Netflix has cut an additional 300 employees — around 3 percent of its workforce — marking the latest round of major layoffs at the beleaguered streaming giant.
“Both Ted and I regret not seeing our slowing revenue growth earlier so we could have ensured a more gradual readjustment of the business,” read a note sent to staff on Thursday from Netflix co-chiefs Reed Hastings and Ted Sarandos.
About 216 staffers impacted were in the United States; 30 employees were cut in Asia-Pacific countries; 53 in Europe, the Middle East and Africa; and 17 in Latin America, the memo stated.
“We know these two rounds of layoffs have been very hard for everyone — creating a lot of anxiety and uncertainty. We plan to return to a more normal course of business going forward. And as we cut back in some areas, we also continue to invest significant amounts in our content and people: over the next 18 months, our employee base is planned to grow by ~1.5K to ~11.5K,” Hastings and Sarandos wrote.
A Netflix spokesperson said in a statement that the cuts were made so that the streamer’s “costs are growing in line with our slower revenue growth.”
In May, Netflix laid off around 150 staffers due to “slowing revenue growth,” rather than “individual performance,” a Netflix spokesperson said at the time. Of those employees impacted last month, 106 were based at Netflix’s Los Angeles office, according to a filing with California’s Employment Development Department. In addition to the full-time employees, many of whom were in the animation department, Netflix also cut dozens of contractors working across the company’s social media and publishing channels, including those dedicated to underrepresented identities like Strong Black Lead, Con Todo, Most and Netflix Golden.
The staff cuts came shortly after another round of layoffs that saw the loss of multiple contractors and full-time staffers working at Tudum, a Netflix fan site run by the company’s marketing division. The company had debuted Tudum last December to produce consumer-facing digital content about its own titles like Bridgerton, Stranger Things, Love Is Blind and Selling Sunset.
The move comes as Netflix continues to grapple with and respond to an increasingly difficult streaming environment, where it is competing with tech giants like Amazon Prime Video and Apple TV+ as well as studio conglomerates’ platforms like Disney+, Hulu, Paramount+, HBO Max and Discovery+. (In Nielsen’s April “State of Play” streaming survey, about 46 percent of respondents replied that “it’s harder to find the video streaming content that they want to watch because there are too many streaming services available.”)
On April 19, Netflix disclosed that it had lost 200,000 subscribers in the first quarter of the year, falling far short of its own subscriber addition expectations. The last time Netflix disclosed a subscriber loss was in late 2011, and for much of the past decade, the company has been seen as a growth story that led the industry toward a streaming-focused present. The streamer, which has about 222 million subscribers globally, also gave a lower forecast for its next quarter, saying it’s preparing to lose another 2 million subscribers.
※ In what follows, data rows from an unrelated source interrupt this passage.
Definition _auth_dict_for_flows (hs : HomeServer) (flows : list (list string))
    (session : Session) : gmap string Value :=
  let public_flows := flows in
  let params :=
    foldl (λ params f,
             foldl (λ params stage,
                      match get_params hs !! stage with
                      | Some p =>
                          if has_key params stage then params
                          else <[stage := p]> params
                      | None => params
                      end) params f)
          (∅ : gmap string Value) public_flows in
  {[ "session" := VStr (id session);
     "flows" := VList ((λ f, VDict {[ "stages" := VList (VStr <$> f) ]}) <$> public_flows);
     "params" := VDict params ]}.

(** [len(set(f) - set(creds.keys())) == 0] *)
Definition flow_complete (creds : gmap string Value) (f : list string) : bool :=
  Nat.eqb (size ((list_to_set f : gset string) ∖ dom creds)) 0.

(** [try: m except LoginError, e: handler(e)] *)
Definition try_except_LoginError {A} (m : M A)
    (handler : Z → Msg → Codes.t → M A) : M A :=
  λ w, match m w with
       | (Raise (LoginError code msg errcode), w') => handler code msg errcode w'
       | r => r
       end.

(** [if 'creds' not in session: session['creds'] = {}] *)
Definition ensure_creds (session : Session) : M Session :=
  match creds session with
  | Some _ => ret session
  | None =>
      update_session (set_creds session ∅) ;;
      ret (set_creds session ∅)
  end.

(** [creds[login_type] = result; self._save_session(session)], [creds]
    being the dictionary held by the session. *)
Definition record_result (session : Session) (login_type : string)
    (result : Value) : M Session :=
  let session :=
    set_creds session (<[login_type := result]> (default ∅ (creds session))) in
  update_session session ;;
  _save_session session.

(** The block that keeps the client's parameters on the session, or
    fetches the ones kept by an earlier request. *)
Definition stash_clientdict (session : Session) (cd : gmap string Value)
    : M (Session * gmap string Value) :=
  if negb (Nat.eqb (size cd) 0) then
    update_session (set_clientdict session cd) ;;
    session <- _save_session (set_clientdict session cd) ;;
    ret (session, cd)
  else
    match clientdict session with
    | Some stored => ret (session, stored)
    | None => ret (session, cd)
    end.

(** The block "check auth type currently being presented": the session
    after it and [errordict]. *)
Definition check_stage (hs : HomeServer) (session : Session)
    (authdict : gmap string Value) (clientip : string)
    : M (Session * gmap string Value) :=
  match authdict !! "type" with
  | None => ret (session, ∅)
  | Some login_type =>
      if negb (hashable login_type) then raise TypeError
      else
        match login_type with
        | VStr login_type =>
            match checkers hs !! login_type with
            | None => raise (LoginError 400 "" Codes.UNRECOGNIZED)
            | Some checker =>
                try_except_LoginError
                  (result <- checker authdict clientip ;;
                   if truthy result then
                     session <- record_result session login_type result ;;
                     ret (session, ∅)
                   else ret (session, ∅))
                  (λ code msg errcode,
                     if String.eqb login_type LoginType.EMAIL_IDENTITY then
                       (* Grandfather in the old behaviour for now to avoid
                          breaking old riot deployments. *)
                       raise (LoginError code msg errcode)
                     else
                       (* this step failed. Merge the error dict into the
                          response so that the client can have another go. *)
                       ret (session, error_dict hs msg errcode))
            end
        | _ =>
            (* no other value is a key of self.checkers *)
            raise (LoginError 400 "" Codes.UNRECOGNIZED)
        end
  end.

(** The loop [for f in flows] and the response that follows it. *)
Definition flows_response (hs : HomeServer) (flows : list (list string))
    (session : Session) (errordict client_dict : gmap string Value)
    : bool * gmap string Value * gmap string Value * string :=
  let creds := default ∅ (creds session) in
  if existsb (flow_complete creds) flows then
    (true, creds, client_dict, id session)
  else
    let ret0 := _auth_dict_for_flows hs flows session in
    let ret1 := <["completed" := VList (VStr <$> keys creds)]> ret0 in
    (* ret.update(errordict) *)
    (false, errordict ∪ ret1, client_dict, id session).

Definition check_auth (hs : HomeServer) (flows : list (list string))
    (clientdict0 : option ClientDict) (clientip : string)
    : M (bool * gmap string Value * gmap string Value * string) :=
  let authdict := clientdict0 ≫= cd_auth in
  let sid :=
    match authdict with
    | Some a => dict_get a "session"
    | None => VNone
    end in
  session <- _get_session_info sid ;;
  match clientdict0 with
  | None => raise TypeError   (* len(None) *)
  | Some cd =>
      r <- stash_clientdict session (cd_rest cd) ;;
      let '(session, client_dict) := r in
      match authdict with
      | None =>
          ret (false, _auth_dict_for_flows hs flows session, client_dict, id session)
      | Some authdict =>
          if Nat.eqb (size authdict) 0 then
            ret (false, _auth_dict_for_flows hs flows session, client_dict, id session)
          else
            session <- ensure_creds session ;;
            r <- check_stage hs session authdict clientip ;;
            let '(session, errordict) := r in
            ret (flows_response hs flows session errordict client_dict)
      end
  end.

Definition add_oob_auth (hs : HomeServer) (stagetype : string)
    (authdict : gmap string Value) (clientip : string) : M bool :=
  match checkers hs !! stagetype with
  | None => raise (LoginError 400 "" Codes.MISSING_PARAM)
  | Some checker =>
      match authdict !! "session" with
      | None => raise (LoginError 400 "" Codes.MISSING_PARAM)
      | Some sid =>
          sess <- _get_session_info sid ;;
          sess <- ensure_creds sess ;;
          result <- checker authdict clientip ;;
          if truthy result then
            _ <- record_result sess stagetype result ;;
            ret true
          else ret false
      end
  end.

Definition get_session_id (clientdict0 : option ClientDict) : Value :=
  match clientdict0 ≫= cd_auth with
  | Some authdict => dict_get authdict "session"
  | None => VNone
  end.

(** ** The macaroon generator *)

Definition add_first_party_caveat (m : Macaroon) (caveat : string) : Macaroon :=
  {| location := location m; identifier := identifier m; key := key m;
     caveats := caveats m ++ [caveat] |}.

Definition _generate_base_macaroon (hs : HomeServer) (user_id : string)
    : Macaroon :=
  let macaroon :=
    {| location := server_name hs; identifier := "key";
       key := macaroon_secret_key hs; caveats := [] |} in
  let macaroon := add_first_party_caveat macaroon "gen = 1" in
  let macaroon := add_first_party_caveat macaroon ("user_id = " ++ user_id) in
  macaroon.

(** The macaroon [generate_short_term_login_token] builds when the clock
    reads [now]. *)
Definition short_term_login_macaroon (hs : HomeServer) (now : Z)
    (user_id : string) (duration_in_ms : Z) : Macaroon :=
  let macaroon := _generate_base_macaroon hs user_id in
  let macaroon := add_first_party_caveat macaroon "type = login" in
  let expiry := now + duration_in_ms in
  add_first_party_caveat macaroon ("time < " ++ pretty expiry).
And it has responded by looking at ways to control costs and revive subscriber growth.
When asked on an earnings call about a roughly $18 billion content spend for this year, Sarandos said, “We will continue to grow the content spend relative to prior years.” CFO Spencer Neumann added that Netflix is “pulling back” on its “spend growth across both content and non-content spend” while “still growing our spend and still investing aggressively.”
The company also said it’s working on ways to crack down on password sharing, noting that 100 million households are sharing the service. And it has signaled an aggressive expansion outside of its core subscription business model through introducing mobile games — including adaptations of its own series like The Queen’s Gambit and Money Heist — as well as plans for a cheaper, advertising-supported tier. (Netflix’s “basic” subscription plan is currently $9.99 while its “standard” tier is $15.49.)
“We’ve left a big customer segment off the table, which is people who say, ‘Hey, Netflix is too expensive for me and I don’t mind advertising,’” Sarandos said on a June 23 panel at Cannes Lions with Kara Swisher. “We’re adding an ad tier; we’re not adding ads to Netflix as you know it today. We’re adding an ad tier for folks who say, ‘Hey, I want a lower price, and I’ll watch ads.’”
Since Jan. 3, the first day of trading in 2022, stock in the streaming giant has fallen about 70, from $597.37 a share to $177.39 a share as of June 23.
On June 14, the service received a stock downgrade from Benchmark analyst Matthew Harrigan, dropping the company from “hold” to “sell” with a price target of $157. Days earlier, Goldman Sachs analyst Eric Sheridan downgraded the firm from “neutral” to “sell” and cut his price target for the firm from $265 to $186, saying, “We have concerns around the impact of a consumer recession as well as heightened levels of competition” from streaming rivals.
Alex Weprin contributed to this report.